Collected data:

Lemma decode_RawHeader_firstn (b : list byte) :
  decode_RawHeader (firstn 8 b) = decode_RawHeader b.
Proof.
  destruct b as [|b0 [|b1 [|b2 [|b3 [|b4 [|b5 [|b6 [|b7 b]]]]]]]];
    reflexivity.
Qed.

Lemma decode_RawHeader_app (l more : list byte) :
  (8 <= length l)%nat -> decode_RawHeader (l ++ more) = decode_RawHeader l.
Proof.
  destruct l as [|b0 [|b1 [|b2 [|b3 [|b4 [|b5 [|b6 [|b7 l]]]]]]]];
    cbn [length]; intros H; try lia; reflexivity.
Qed.

Lemma fill_full (n : nat) (got : list byte) :
  length got = n -> fill (repeat x00 n) got = got.
Proof.
  intros <-. unfold fill.
  rewrite skipn_all2 by (rewrite repeat_length; lia).
  apply app_nil_r.
Qed.

(** ** The framer, case by case *)

Lemma ReadRawRecord_eof (file : File) :
  unread file = [] -> ReadRawRecord file = (Err EOF, file).
Proof.
  intros H. unfold ReadRawRecord. rewrite Seek_current.
  rewrite ReadFull_spec. rewrite H. cbn [Nat.eqb length].
  rewrite Seek_back. destruct file; reflexivity.
Qed.

Lemma ReadRawRecord_short_header (file : File) :
  (0 < length (unread file) < 8)%nat ->
  ReadRawRecord file = (Err ErrUnexpectedEOF, file).
Proof.
  intros H. unfold ReadRawRecord. rewrite Seek_current.
  rewrite ReadFull_spec. cbn [Nat.eqb].
  destruct (Nat.eqb_spec (length (unread file)) 0); [lia|].
  destruct (Nat.ltb_spec (length (unread file)) 8); [|lia].
  rewrite Seek_back. destruct file; reflexivity.
Qed.

Lemma Read_bounds (file file' : File) (n : nat) (got : list byte)
    (err : option error) :
  Read file n = ((got, err), file') ->
  (length got <= n)%nat /\ contents file' = contents file.
Proof.
  unfold Read. destruct (n =? 0)%nat.
  - intros H. injection H as <- _ <-. cbn [length]. split; [lia | reflexivity].
  - destruct (unread file) as [|b l].
    + intros H. injection H as <- _ <-. cbn [length].
      split; [lia | reflexivity].
    + intros H. injection H as <- _ <-. split; [|reflexivity].
      pose proof (firstn_le_length (capped n) (b :: l)).
      pose proof (capped_le n). lia.
Qed.

Lemma hdr_Len_range (file : File) : 0 <= hdr_Len (header_at file) < 2 ^ 32.
Proof. apply (Uint32_range (skipn 4 (unread file))). Qed.
Lemma run_events_returns_events current_time evs w (results results' : dict R) :
  (Clock.run_events current_time evs w results).2 = inr results' ->
  (Clock.run_events current_time evs w results).1.1
  = map (fun p => (p.1, Clock.reschedule current_time p.2)) evs.
Proof.
  revert w results. induction evs as [|[id e] evs IH]; intros w results; simpl;
    [reflexivity|].
  unfold Clock.reschedule. fold (Clock.due current_time e).
  destruct (Clock.due current_time e).
  - destruct (Clock.function e w) as [w1 [ex|r]]; simpl; [discriminate|].
    specialize (IH w1 (dict_set id r results)).
    destruct (Clock.run_events _ evs w1 _) as [[evs' w2] out]. simpl in *.
    intros Hout. now rewrite (IH Hout).
  - specialize (IH w results).
    destruct (Clock.run_events _ evs w _) as [[evs' w2] out]. simpl in *.
    intros Hout. now rewrite (IH Hout).
Qed.

Lemma run_events_none_due current_time evs w (results : dict R) :
  Forall (fun p => Clock.due current_time p.2 = false) evs ->
  Clock.run_events current_time evs w results = (evs, w, inr results).
Proof.
  induction 1 as [|[id e] evs Hhd _ IH]; simpl; [reflexivity|].
  simpl in Hhd. fold (Clock.due current_time e). now rewrite Hhd, IH.
Qed.

Lemma none_due_no_due_events current_time (evs : dict (Clock.event_data W R)) :
  Forall (fun p => Clock.due current_time p.2 = false) evs ->
  Clock.due_events current_time evs = [].
Proof.
  induction 1 as [|[id e] evs Hhd _ IH]; simpl; [reflexivity|].
  simpl in Hhd. now rewrite Hhd.
Qed.

Lemma rescheduled_not_due current_time earlier e :
  (0 < Clock.timer e -> 0 < Clock.delay e) -> earlier <= current_time ->
  Clock.due earlier (Clock.reschedule current_time e) = false.
Proof.
  intros Harmed Hle. unfold Clock.reschedule.
  destruct (Clock.due current_time e) eqn:Hdue.
  - apply andb_true_iff in Hdue as [Hpos%Z.ltb_lt _].
    apply not_due_before_timer. simpl. specialize (Harmed Hpos). lia.
  - unfold Clock.due in *. apply andb_false_iff in Hdue as [H|H].
    + now rewrite H.
    + apply Z.ltb_ge in H. apply andb_false_iff. right. apply Z.ltb_ge. lia.
Qed.

(** X7. When every event that can fire has a positive delay, a step that
    returns leaves no event due at its own clock reading: a further step at
    that reading, or at an earlier one, invokes nothing, returns the empty
    result and changes nothing. *)
Theorem Clock_make_step_again_fires_nothing
        self w current_time self' w' results earlier w2 :
  Clock.armed self ->
  Clock.make_step current_time self w = (self', w', inr results) ->
  earlier <= current_time ->
  Clock.make_step earlier self' w2 = (self', w2, inr [])
  /\ Clock.invocations earlier self' w2 = []
  /\ Clock.due_ids earlier self' = [].
Proof.
  intros Harmed Hstep Hle.
  assert (Hnone : Forall (fun p => Clock.due earlier p.2 = false)
                         (Clock.events self')).
  { unfold Clock.make_step in Hstep.
    pose proof (run_events_returns_events current_time (Clock.events self) w []
                  results) as Hev.
    destruct (Clock.run_events _ (Clock.events self) w _) as [[evs0 w0] out0].
    simpl in *. injection Hstep as <- <- ->. simpl. rewrite (Hev eq_refl).
    apply Forall_fmap. unfold Clock.armed in Harmed.
    eapply Forall_impl; [exact Harmed|].
    intros [id e] He. simpl in *. now apply rescheduled_not_due. }
  assert (Hids : Clock.due_ids earlier self' = []).
  { unfold Clock.due_ids. now rewrite none_due_no_due_events. }
  split; [|split; [|exact Hids]].
  - unfold Clock.make_step. rewrite run_events_none_due by assumption.
    now rewrite Clock_eta.
  - destruct (invocations_due earlier self' w2) as [rest Hrest].
    rewrite Hids in Hrest. symmetry in Hrest.
    apply app_eq_nil in Hrest as [Hk _].
    now apply fmap_nil_inv in Hk.
Qed.

Lemma Forall_dict_set {V} (P : Z * V -> Prop) (d : dict V) k v :
  Forall P d -> P (k, v) -> Forall P (dict_set k v d).
Proof.
  intros Hd Hv. induction Hd as [|[k0 v0] d Hhd Htl IH]; simpl.
  - now constructor.
  - destruct (k0 =? k); constructor; assumption.
Qed.
(** X2. [booths_of] lists once every booth that some row of the client
    table puts at the location, whoever the client of the row is. *)
Theorem booths_of_spec (clients : list ClientRow) (l : string) :
  NoDup (booths_of clients l)
  ∧ ∀ b, b ∈ booths_of clients l
         ↔ ∃ c, c ∈ clients ∧ Clients.location c = l ∧ Clients.booth c = b.
Proof. split; [apply unique_NoDup|apply elem_of_booths_of]. Qed.

(** X3. The location page, for a session that is logged in and has a
    role. A client whose name is not empty is refused exactly when no row of
    the client table gives that client the location; every other role is
    never refused. The page that is shown lists once every booth that the
    table puts at the location, the booths of other clients among them; for
    a location that the table does not know it lists none. *)
Theorem location_access (W : World) (session : Session) (loc_name r : string) :
  username session ≠ None → role session = Some r →
  ∃ res, location W session loc_name = Ok res
    ∧ (r ≠ "client" → res ≠ LocationDenied)
    ∧ (r = "client" → truthy_str (client_name session) = true →
       (res = LocationDenied
        ↔ ¬ ∃ c, c ∈ df_clients W ∧ Clients.location c = loc_name
                 ∧ Some (Clients.client_name c) = client_name session))
    ∧ (res ≠ LocationDenied →
       ∃ locations booths, res = LocationPage locations loc_name booths
         ∧ NoDup booths
         ∧ (∀ b, b ∈ booths ↔ ∃ c, c ∈ df_clients W ∧ Clients.location c = loc_name
                                   ∧ Clients.booth c = b)).
Proof.
  intros Hu Hr. unfold location, session_role, client_filter.
  rewrite bool_decide_eq_false_2, Hr by done. simpl.
  destruct (decide (r = "client")) as [->|Hne].
  - rewrite !bool_decide_eq_true_2 by done. simpl.
    destruct (decide (loc_name ∈ get_locations (df_clients W) (client_name session)))
      as [Hin|Hin].
    + rewrite (bool_decide_eq_true_2 _ Hin). simpl. eexists. split; [done|].
      split; [done|]. split.
      * intros _ Ht. split; [done|]. intros Hno. destruct Hno.
        by apply elem_of_get_locations_client.
      * intros _. eexists _, _. split; [done|].
        split; [apply unique_NoDup|apply elem_of_booths_of].
    + rewrite (bool_decide_eq_false_2 _ Hin). simpl. eexists. split; [done|].
      split; [done|]. split; [|done].
      intros _ Ht. split; [|done]. intros _ Hex. apply Hin.
      by apply elem_of_get_locations_client.
  - rewrite (bool_decide_eq_false_2 (r = "client")) by done. simpl.
    eexists. split; [done|]. split; [done|]. split; [done|].
    intros _. eexists _, _. split; [done|].
        split; [apply unique_NoDup|apply elem_of_booths_of].
Qed.

(** X4. A client session whose client name is missing or empty is
    treated as one without a filter: it is given the locations of every
    client, and the page of each of them. *)
Theorem nameless_client_sees_all W session loc_name :
  username session ≠ None → role session = Some "client" →
  truthy_str (client_name session) = false →
  get_locations (df_clients W) (client_filter session) = get_locations (df_clients W) None
  ∧ (loc_name ∈ get_locations (df_clients W) None →
     location W session loc_name
     = Ok (LocationPage (get_locations (df_clients W) None) loc_name
             (booths_of (df_clients W) loc_name))).
Proof.
  intros Hu Hr Ht.
  assert (get_locations (df_clients W) (client_filter session)
          = get_locations (df_clients W) None) as Heq.
  { unfold client_filter. rewrite Hr, bool_decide_eq_true_2 by done.
    unfold get_locations. by rewrite Ht. }
  split; [done|]. intros Hin. unfold location, session_role.
  rewrite bool_decide_eq_false_2, Hr, Heq by done. simpl.
  by rewrite (bool_decide_eq_true_2 _ Hin).
Qed.

(** ** The loops of [dashboard], in closed form *)

Lemma exceeds_typed c bound :
  c = CNone ∨ is_numeric c →
  exceeds c bound = Ok (match c with CNum q => Qgtb q bound | _ => false end).
Proof. intros [->|H]; [done|]. by destruct c. Qed.

Lemma over_threshold_typed {A} r (k : bool → result A) :
  typed_row r →
  (high_co2 <- exceeds (Series_get r "co2_ppm") 1000;
   alert <- (if high_co2 then Ok true else exceeds (Series_get r "temp_c") 25);
   k alert)
  = k (over_threshold r).
Proof.
  intros Ht. unfold over_threshold.
  rewrite !exceeds_typed by (apply typed_get_numeric; [done|compute_done]). simpl.
  by destruct (match Series_get r "co2_ppm" with CNum q => Qgtb q 1000 | _ => false end).
Qed.

Lemma loaded_frame pd W l b df :
  pandas_contract pd → load_sensor_data pd W l b = Ok (Some df) →
  empty df = false ∧ ∃ r, last (rows df) = Some r ∧ typed_row r.
Proof.
  intros Hpd Hload.
  destruct (load_sensor_data_normalized pd W l b df Hpd Hload) as [[Hcols Htyped _ _] Hrows].
  split.
  - unfold empty. rewrite !bool_decide_eq_false_2; [done| |done].
    intros Hnil. specialize (Hcols "time" ltac:(compute_done)).
    rewrite Hnil in Hcols. by apply elem_of_nil in Hcols.
  - destruct (last (rows df)) as [r|] eqn:E.
    + exists r. split; [done|]. rewrite Forall_forall in Htyped.
      by apply Htyped, last_Some_elem_of.
    + by apply last_None in E.
Qed.

Lemma last_reading_typed pd W l b r :
  pandas_contract pd → last_reading pd W l b = Some r → typed_row r.
Proof.
  intros Hpd. unfold last_reading.
  destruct (load_sensor_data pd W l b) as [[df|]|] eqn:E; try done.
  destruct (loaded_frame pd W l b df Hpd E) as (-> & r' & -> & Ht). by intros [= <-].
Qed.

(** One pass of the inner loop. *)
Lemma dashboard_booth_eq pd W l b s :
  pandas_contract pd →
  dashboard_booth pd W l b s
  = Ok {| loc := loc s; booth_name := Some b;
          latest := match last_reading pd W l b with
                    | Some r => Some r
                    | None => latest s
                    end;
          alert_count := if booth_alerting pd W l b then S (alert_count s)
                         else alert_count s;
          location_summaries := location_summaries s |}.
Proof.
  intros Hpd. unfold dashboard_booth, booth_alerting, last_reading.
  destruct (load_sensor_data_never_raises pd W l b) as [[df|] E]; rewrite E; simpl; [|done].
  destruct (loaded_frame pd W l b df Hpd E) as (-> & r & Hr & Ht). simpl.
  unfold iloc_last. rewrite Hr. simpl.
  by rewrite (over_threshold_typed r _ Ht).
Qed.

Lemma locals_eta s :
  {| loc := loc s; booth_name := booth_name s; latest := latest s;
     alert_count := alert_count s; location_summaries := location_summaries s |} = s.
Proof. by destruct s. Qed.

Lemma inner_loop_eq pd W l bs s :
  pandas_contract pd →
  for_in bs (dashboard_booth pd W l) s = Ok (after_booths pd W l bs s).
Proof.
  intros Hpd. revert s. induction bs as [|b bs IH]; intros s.
  { simpl. unfold after_booths. simpl. rewrite Nat.add_0_r. by rewrite locals_eta. }
  simpl. rewrite dashboard_booth_eq by done. simpl. rewrite IH.
  unfold after_booths. simpl. f_equal. f_equal.
  - rewrite last_cons. by destruct (last bs).
  - destruct (last_reading pd W l b) as [r|]; simpl; [|done].
    rewrite last_cons. by destruct (last _).
  - destruct (booth_alerting pd W l b) eqn:E.
    + rewrite filter_cons_True by done. simpl. lia.
    + rewrite filter_cons_False by (by rewrite E). done.
Qed.

Lemma dashboard_location_eq pd W l s :
  pandas_contract pd →
  dashboard_location pd W l s
  = Ok {| loc := Some l;
          booth_name := match last (booths_of (df_clients W) l) with
                        | Some b => Some b
                        | None => booth_name s
                        end;
          latest := match last (omap (last_reading pd W l) (booths_of (df_clients W) l)) with
                    | Some r => Some r
                    | None => latest s
                    end;
          alert_count := alerting_booths pd W l;
          location_summaries := <[l := alerting_booths pd W l]> (location_summaries s) |}.
Proof.
  intros Hpd. unfold dashboard_location. rewrite inner_loop_eq by done. done.
Qed.

Local Arguments visits : simpl never.

Lemma visits_cons W l ls :
  visits W (l :: ls) = ((λ b, (l, b)) <$> booths_of (df_clients W) l) ++ visits W ls.
Proof. done. Qed.

Lemma last_fmap {A B} (f : A → B) (l : list A) : last (f <$> l) = f <$> last l.
Proof.
  induction l as [|x l IH]; [done|]. csimpl. rewrite !last_cons, IH.
  by destruct (last l).
Qed.

Lemma omap_visited pd W l (bs : list string) :
  omap (visited_reading pd W) ((λ b, (l, b)) <$> bs) = omap (last_reading pd W l) bs.
Proof. induction bs as [|b bs IH]; [done|]. csimpl. by rewrite IH. Qed.

Lemma outer_loop_eq pd W ls s :
  pandas_contract pd →
  for_in ls (dashboard_location pd W) s = Ok (after_locations pd W ls s).
Proof.
  intros Hpd. revert s. induction ls as [|l ls IH]; intros s.
  { simpl. unfold after_locations. simpl. by rewrite locals_eta. }
  simpl. rewrite dashboard_location_eq by done. simpl. rewrite IH.
  unfold after_locations. simpl. f_equal. f_equal.
  - rewrite last_cons. by destruct (last ls).
  - rewrite visits_cons, last_app. destruct (last (visits W ls)); [done|].
    rewrite last_fmap. by destruct (last (booths_of _ _)).
  - rewrite visits_cons, omap_app, last_app, omap_visited.
    by destruct (last (omap (visited_reading pd W) (visits W ls))).
  - rewrite last_cons. by destruct (last ls).
Qed.

Lemma summaries_lookup (f : string → nat) (ls : list string) (m : gmap string nat) k :
  foldl (λ m l, <[l := f l]> m) m ls !! k
  = if bool_decide (k ∈ ls) then Some (f k) else m !! k.
Proof.
  revert m. induction ls as [|l ls IH]; intros m; simpl; [done|].
  rewrite IH. destruct (decide (k ∈ ls)) as [Hin|Hin].
  - rewrite !bool_decide_eq_true_2; [done|by right|done].
  - rewrite (bool_decide_eq_false_2 _ Hin). destruct (decide (l = k)) as [->|Hne].
    + rewrite lookup_insert_eq, bool_decide_eq_true_2; [done|by left].
    + rewrite lookup_insert_ne, bool_decide_eq_false_2; [done| |done].
      intros [->|?]%elem_of_cons; done.
Qed.

(** ** What [dashboard] returns *)

(** The request, with the loops replaced by their result. *)
Lemma dashboard_eq pd W session :
  pandas_contract pd → username session ≠ None →
  let ls := get_locations (df_clients W) (client_filter session) in
  let s := after_locations pd W ls locals0 in
  dashboard pd W session
  = (active_alerts <- alerts_log s;
     system_status <- status_panel W s;
     Ok (DashboardPage ls (location_summaries s) (spotlight_kpi pd W)
           active_alerts system_status)).
Proof.
  intros Hpd Hu ls s. unfold dashboard. rewrite bool_decide_eq_false_2 by done.
  fold ls. rewrite outer_loop_eq by done. simpl. fold s.
  destruct (alerts_log s); simpl; [|done].
  destruct (status_panel W s); simpl; [|done].
  unfold spotlight_kpi.
  by destruct (load_sensor_data_never_raises pd W "Adelaide" "Booth A") as [[df|] ->].
Qed.

Lemma visits_last W ls p :
  last (visits W ls) = Some p → ∃ l, last ls = Some l.
Proof.
  destruct ls as [|l ls]; [done|]. intros _. rewrite last_cons.
  destruct (last ls); eauto.
Qed.

Lemma visited_last pd W ls r :
  last (omap (visited_reading pd W) (visits W ls)) = Some r →
  ∃ p, last (visits W ls) = Some p.
Proof.
  destruct (last (visits W ls)) as [p|] eqn:E; [eauto|].
  apply last_None in E. by rewrite E.
Qed.

Lemma visited_typed pd W ps r :
  pandas_contract pd →
  last (omap (visited_reading pd W) ps) = Some r → typed_row r.
Proof.
  intros Hpd Hr. apply last_Some_elem_of, list_elem_of_omap in Hr as ([l b] & _ & Hr).
  by eapply last_reading_typed.
Qed.

(** X5. The count that the dashboard shows for a location is the number
    of its booths whose last reading is over a threshold: the page has one
    count for each of its locations and no other. *)
Theorem dashboard_summaries (pd : Pandas) (W : World) (session : Session)
    ls summaries kpi_data active_alerts system_status :
  pandas_contract pd →
  dashboard pd W session
  = Ok (DashboardPage ls summaries kpi_data active_alerts system_status) →
  ls = get_locations (df_clients W) (client_filter session)
  ∧ ∀ l, summaries !! l
         = if bool_decide (l ∈ ls) then Some (alerting_booths pd W l) else None.
Proof.
  intros Hpd. destruct (decide (username session = None)) as [Hu|Hu].
  { unfold dashboard. by rewrite bool_decide_eq_true_2. }
  rewrite dashboard_eq by done.
  destruct (alerts_log _); simpl; [|done].
  destruct (status_panel _ _); simpl; [|done].
  intros [= <- <- _ _ _]. split; [done|]. intros l. apply summaries_lookup.
Qed.

Lemma numeric_over_spec (r : Row) key bound :
  match Series_get r key with CNum q => Qgtb q bound | _ => false end = true
  ↔ ∃ q, r !! key = Some (CNum q) ∧ (bound < q)%Q.
Proof.
  destruct (Series_get r key) eqn:E;
    try (split; [done|]; intros (q' & Hq%Series_get_num & _); congruence).
  rewrite Qgtb_lt. apply Series_get_num in E. split; [eauto|].
  intros (q' & Hq & ?). congruence.
Qed.

Lemma over_threshold_spec r :
  over_threshold r = true
  ↔ (∃ q, r !! "co2_ppm" = Some (CNum q) ∧ (1000 < q)%Q)
    ∨ (∃ t, r !! "temp_c" = Some (CNum t) ∧ (25 < t)%Q).
Proof.
  unfold over_threshold. by rewrite orb_true_iff, !numeric_over_spec.
Qed.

- What you should do:
Among the entries, how many lines contain the string "whose"? Give the number without anything else.

- Answer for the task:
3